Coyote may be responsible in killing of cat
A predator, possibly a coyote, was responsible for killing a cat in West Roxbury over the weekend, a local animal rescue organization said. “This is a clear case of predation; a human didn’t do this to the cat,’’ Alan Borgal, director of the Center for Animal Protection at the Animal Rescue League of Boston, said yesterday. Veterinary pathologists determined that two puncture wounds around the animal’s throat could have been caused by a larger animal. Though the type of predator has not been confirmed, the location in the city, in the vicinity of Garnet Road in West Roxbury, should not rule out the possibility of a coyote attack, officials said.

BROOKLINE
Former minister faces child porn charges
A former minister at the First Spiritual Temple in Brookline was indicted yesterday in federal court on child pornography charges, the office of US Attorney Carmen M. Ortiz said. Simeon P. Stefanidakis, 59, of Old Greenwich, Conn., was charged with four counts of transporting child pornography and one count of possession of child pornography. Authorities allege Stefanidakis transported the material in Massachusetts in October 2008 and possessed it in March 2009. It was not clear if he was still working at the temple at the time. He faces a maximum penalty of 20 years in prison on each transportation count and 10 years on the possession count if convicted.

WOBURN
Child on bike hit by SUV; injuries serious
A child riding a bike was struck by a sport utility vehicle and seriously injured in Woburn yesterday, police said. Police responded to the scene at the intersection of Flagg and Franklin streets at about 4 p.m., said Lieutenant David Murray, and the unidentified boy, 8, was transported by helicopter to Massachusetts General Hospital. The driver, an unidentified 74-year-old male, was not cited at the scene, although the investigation was ongoing last night, Murray said.

QUINCY
Officials won’t investigate accused priest
Law enforcement authorities say they will not investigate a Quincy priest accused of sexually abusing children about 50 years ago because the criminal statute of limitations has expired. A spokesman for Norfolk District Attorney William R. Keating told The Patriot Ledger that State Police investigators have determined that the time limit to prosecute the Rev. Dominic Menna was six years. The spokesman said the Boston Archdiocese notified prosecutors in a letter received May 10 that more than one person has asserted abuse by Menna.

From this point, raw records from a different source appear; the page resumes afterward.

(** X6.  No rejection goes unlogged.  Whenever [instantiateWasm] (either
    version) or [loadWasm] is rejected, the last thing it did was a
    [console.error] carrying the very error the promise is rejected
    with. *)
Theorem rejections_are_logged {W} (h : Host W) (wasmPath : string) (imports : Ref)
  (w0 : W) (e : JsError) :
  (outcome (run h (CreateWasmConfig.instantiateWasm wasmPath imports) w0) = Rejected e ->
   exists earlier,
     events (run h (CreateWasmConfig.instantiateWasm wasmPath imports) w0)
       = (earlier ++ [ELog Err "[MediaPipeWasmAdapter] ✗ ArrayBuffer 回退方案也失败:"
                        (ErrorArg e)])%list) /\
  (outcome (run h (CreateWasmLoader.instantiateWasm wasmPath imports) w0) = Rejected e ->
   exists earlier,
     events (run h (CreateWasmLoader.instantiateWasm wasmPath imports) w0)
       = (earlier ++ [ELog Err "[MediaPipeWasmAdapter] ✗ WASM实例化失败:"
                        (ErrorArg e)])%list) /\
  (forall file : string,
   outcome (run h (WasmLoader.loadWasm wasmPath file) w0) = Rejected e ->
   exists earlier,
     events (run h (WasmLoader.loadWasm wasmPath file) w0)
       = (earlier ++ [ELog Err ("[WasmLoader] ✗ WASM文件加载失败: " ++ file)
                        (ErrorArg e)])%list).
Proof.
  split; [|split].
  - rewrite config_instantiateWasm_run.
    destruct (run h (CreateWasmConfig.streaming wasmPath imports) w0)
      as [[[inst|error] w1] evs1]; [discriminate|].
    destruct (run h (CreateWasmConfig.buffered wasmPath imports) w1)
      as [[[inst|fallbackError] w2] evs2]; [discriminate|].
    intros [= <-]. cbn [events snd].
    exists (config_intro :: evs1 ++ config_streaming_failed error :: evs2)%list.
    cbn. rewrite <- app_assoc. reflexivity.
  - rewrite loader_instantiateWasm_run.
    destruct (run h (CreateWasmLoader.streaming wasmPath imports) w0)
      as [[[inst|error] w1] evs1]; [discriminate|].
    intros [= <-]. now exists (loader_intro :: evs1).
  - intros file. rewrite loadWasm_run. cbv zeta.
    destruct (h Response (fetch (GET_wasm (wasmPath ++ "/" ++ file))) w0)
      as [[response|error] w1].
    + destruct (ok response).
      * destruct (h InstantiatedSource (instantiateStreaming response None) w1)
          as [[source|error] w2]; [discriminate|].
        intros [= <-]. cbn [events snd].
        exists ([load_started (wasmPath ++ "/" ++ file);
                 EHost (CFetch (GET_wasm (wasmPath ++ "/" ++ file))) (AResponse response)]
                ++ load_warned response
                ++ [EHost (CInstantiateStreaming response None) (AError error)])%list.
        rewrite <- !app_assoc. reflexivity.
      * intros [= <-]. now eexists [_; _].
    + intros [= <-]. now eexists [_; _].
Qed.
(** C7 (validateTags semantics).  [validate_tags] never raises and leaves
    the store as it found it; its verdict is the one obtained by scanning
    category, type, priority and then the topics for the first value that is
    not in its dimension; omitted fields impose nothing, so the verdict is
    [(True, "")] exactly when every provided value is in its dimension; and
    the message of a failure names the first offending field and value and
    lists the whole dimension of that field. *)
Theorem validate_tags_semantics (s : Store) (category type_tag priority : option string)
    (topics : option (list string)) :
  store_after (validate_tags category type_tag priority topics) s = s ∧
  result_of (validate_tags category type_tag priority topics) s =
    Return (validate_tags_spec (tag_schema (data s)) category type_tag priority topics) ∧
  (result_of (validate_tags category type_tag priority topics) s = Return (true, "") ↔
   provided_valid (tag_schema (data s)) category type_tag priority topics) ∧
  result_of (validate_tags None None None None) s = Return (true, "") ∧
  (∀ c, category = Some c → c ∉ s_category (tag_schema (data s)) →
     result_of (validate_tags category type_tag priority topics) s =
     Return (false, invalid_message "category" c (s_category (tag_schema (data s))))) ∧
  (∀ t, (∀ c, category = Some c → c ∈ s_category (tag_schema (data s))) →
     type_tag = Some t → t ∉ s_type (tag_schema (data s)) →
     result_of (validate_tags category type_tag priority topics) s =
     Return (false, invalid_message "type" t (s_type (tag_schema (data s))))) ∧
  (∀ p, (∀ c, category = Some c → c ∈ s_category (tag_schema (data s))) →
     (∀ t, type_tag = Some t → t ∈ s_type (tag_schema (data s))) →
     priority = Some p → p ∉ s_priority (tag_schema (data s)) →
     result_of (validate_tags category type_tag priority topics) s =
     Return (false, invalid_message "priority" p (s_priority (tag_schema (data s))))) ∧
  (∀ pre topic post,
     (∀ c, category = Some c → c ∈ s_category (tag_schema (data s))) →
     (∀ t, type_tag = Some t → t ∈ s_type (tag_schema (data s))) →
     (∀ p, priority = Some p → p ∈ s_priority (tag_schema (data s))) →
     topics = Some (pre ++ topic :: post) →
     Forall (λ x, x ∈ s_topics (tag_schema (data s))) pre →
     topic ∉ s_topics (tag_schema (data s)) →
     result_of (validate_tags category type_tag priority topics) s =
     Return (false, invalid_message "topic" topic (s_topics (tag_schema (data s))))).
Proof.
  unfold result_of, store_after. rewrite !validate_tags_run. simpl.
  split; [done|]. split; [done|]. split.
  { rewrite <- validate_tags_spec_valid. split.
    - by intros [= ->].
    - intros H. f_equal. apply validate_tags_spec_true.
      by apply validate_tags_spec_valid. }
  split; [done|].
  unfold validate_tags_spec, checks_in_order, first_violation, invalid_message.
  repeat split.
  - intros c -> Hc. simpl. by rewrite bool_decide_eq_true_2.
  - intros t Hcat -> Ht. rewrite (find_violation_option _ _ Hcat).
    simpl. by rewrite bool_decide_eq_true_2.
  - intros p Hcat Htype -> Hp.
    rewrite (find_violation_option _ _ Hcat), (find_violation_option _ _ Htype).
    simpl. by rewrite bool_decide_eq_true_2.
  - intros pre topic post Hcat Htype Hpri -> Hpre Htopic.
    rewrite (find_violation_option _ _ Hcat), (find_violation_option _ _ Htype),
      (find_violation_option _ _ Hpri).
    simpl. by rewrite (find_violation_first _ _ _ _ Hpre Htopic).
Qed.

(** An instance: on the seed schema, an unknown type and an unknown topic
    are both provided; the type is reported, with the types of the schema. *)
Lemma validate_tags_semantics_witness :
  result_of (validate_tags (Some "work") (Some "essay") None (Some ["mcp"; "rust"]))
            initial_store =
  Return (false, "Invalid type 'essay'. Must be one of: project, idea, reference, todo, note").
Proof.
  apply ((proj1 (proj2 (proj2 (proj2 (proj2 (proj2
    (validate_tags_semantics initial_store (Some "work") (Some "essay") None
       (Some ["mcp"; "rust"])))))))) "essay").
  - intros c [= <-]. apply mem_true. reflexivity.
  - reflexivity.
  - apply mem_false. reflexivity.
Defined.

(* ===================================================================== *)
(** * Looking a note up by id *)
(* ===================================================================== *)

Lemma find_by_id_none (note_id : string) (l : list Note) (k : nat) :
  find_by_id note_id l k = None ↔ ∀ n, n ∈ l → n_id n ≠ note_id.
Proof.
  revert k. induction l as [|m rest IH]; intros k; simpl.
  - split; [|done]. intros _ n Hn. by apply elem_of_nil in Hn.
  - destruct (String.eqb_spec (n_id m) note_id) as [Heq|Hne].
    + split; [done|]. intros H. exfalso. apply (H m); [left | done].
    + rewrite IH. split.
      * intros H n Hn. apply elem_of_cons in Hn as [->|Hn]; [done | by apply H].
      * intros H n Hn. apply H. by right.
Qed.

Lemma find_by_id_some (note_id : string) (l : list Note) (k i : nat) (n : Note) :
  find_by_id note_id l k = Some (i, n) ↔
  ∃ j, i = k + j ∧ first_with_id note_id l j n.
Proof.
  unfold first_with_id. revert k. induction l as [|m rest IH]; intros k; simpl.
  - split; [done|]. by intros (j & _ & H & _).
  - destruct (String.eqb_spec (n_id m) note_id) as [Heq|Hne].
    + split.
      * intros [= <- <-]. exists 0. split; [lia|]. split; [done|]. split; [done|]. lia.
      * intros (j & -> & Hj & Hid & Hfirst). destruct j as [|j].
        -- simpl in Hj. injection Hj as <-. do 2 f_equal. lia.
        -- exfalso. apply (Hfirst 0 m); [lia | done | done].
    + rewrite IH. split.
      * intros (j & -> & Hj & Hid & Hfirst). exists (S j). split; [lia|].
        split; [done|]. split; [done|].
        intros [|j'] m' Hlt Hm'; simpl in Hm'.
        -- by injection Hm' as <-.
        -- apply (Hfirst j' m'); [lia | done].
      * intros (j & -> & Hj & Hid & Hfirst). destruct j as [|j].
        -- simpl in Hj. injection Hj as <-. contradiction.
        -- exists j. split; [lia|]. split; [done|]. split; [done|].
           intros j' m' Hlt Hm'. apply (Hfirst (S j') m'); [lia | done].
Qed.

Lemma find_by_id_first (note_id : string) (l : list Note) (i : nat) (n : Note) :
  find_by_id note_id l 0 = Some (i, n) ↔ first_with_id note_id l i n.
Proof.
  rewrite find_by_id_some. split.
  - by intros (j & -> & H).
  - intros H. by exists i.
Qed.

(* ===================================================================== *)
(** * What each mutating method does *)
(* ===================================================================== *)

Lemma create_note_invalid (env : Env) (title content category type_tag priority : string)
    (topics : option (list string)) (s : Store) (msg : string) :
  validate_tags_spec (tag_schema (data s)) (Some category) (Some type_tag) (Some priority)
    topics = (false, msg) →
  create_note env title content category type_tag priority topics s =
  (Raise (ValueError msg), s).
Proof.
  intros H. unfold create_note, bind at 1. rewrite validate_tags_run, H. done.
Qed.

Menna has been placed on administrative leave and banned from performing the duties of a priest or from living at St. Mary’s Church, pending the archdiocese’s investigation. (AP)

FRAMINGHAM
Company fined for toxic water release
General Chemical Corp. in Framingham was fined $23,300 yesterday by the state Department of Environmental Protection for pumping toxic water from its basement onto its property. The fine is the second the department issued this month for violations at the hazardous waste facility on Leland Street. Residents and town officials have been critical of the company since flooding in March drew attention to ground-water pollution from the site. On June 3, the department fined General Chemical $6,000 for improperly storing toxic substances after a 2009 inspection. General Chemical and its corporate headquarters in Elizabeth, N.J., did not return calls seeking comment.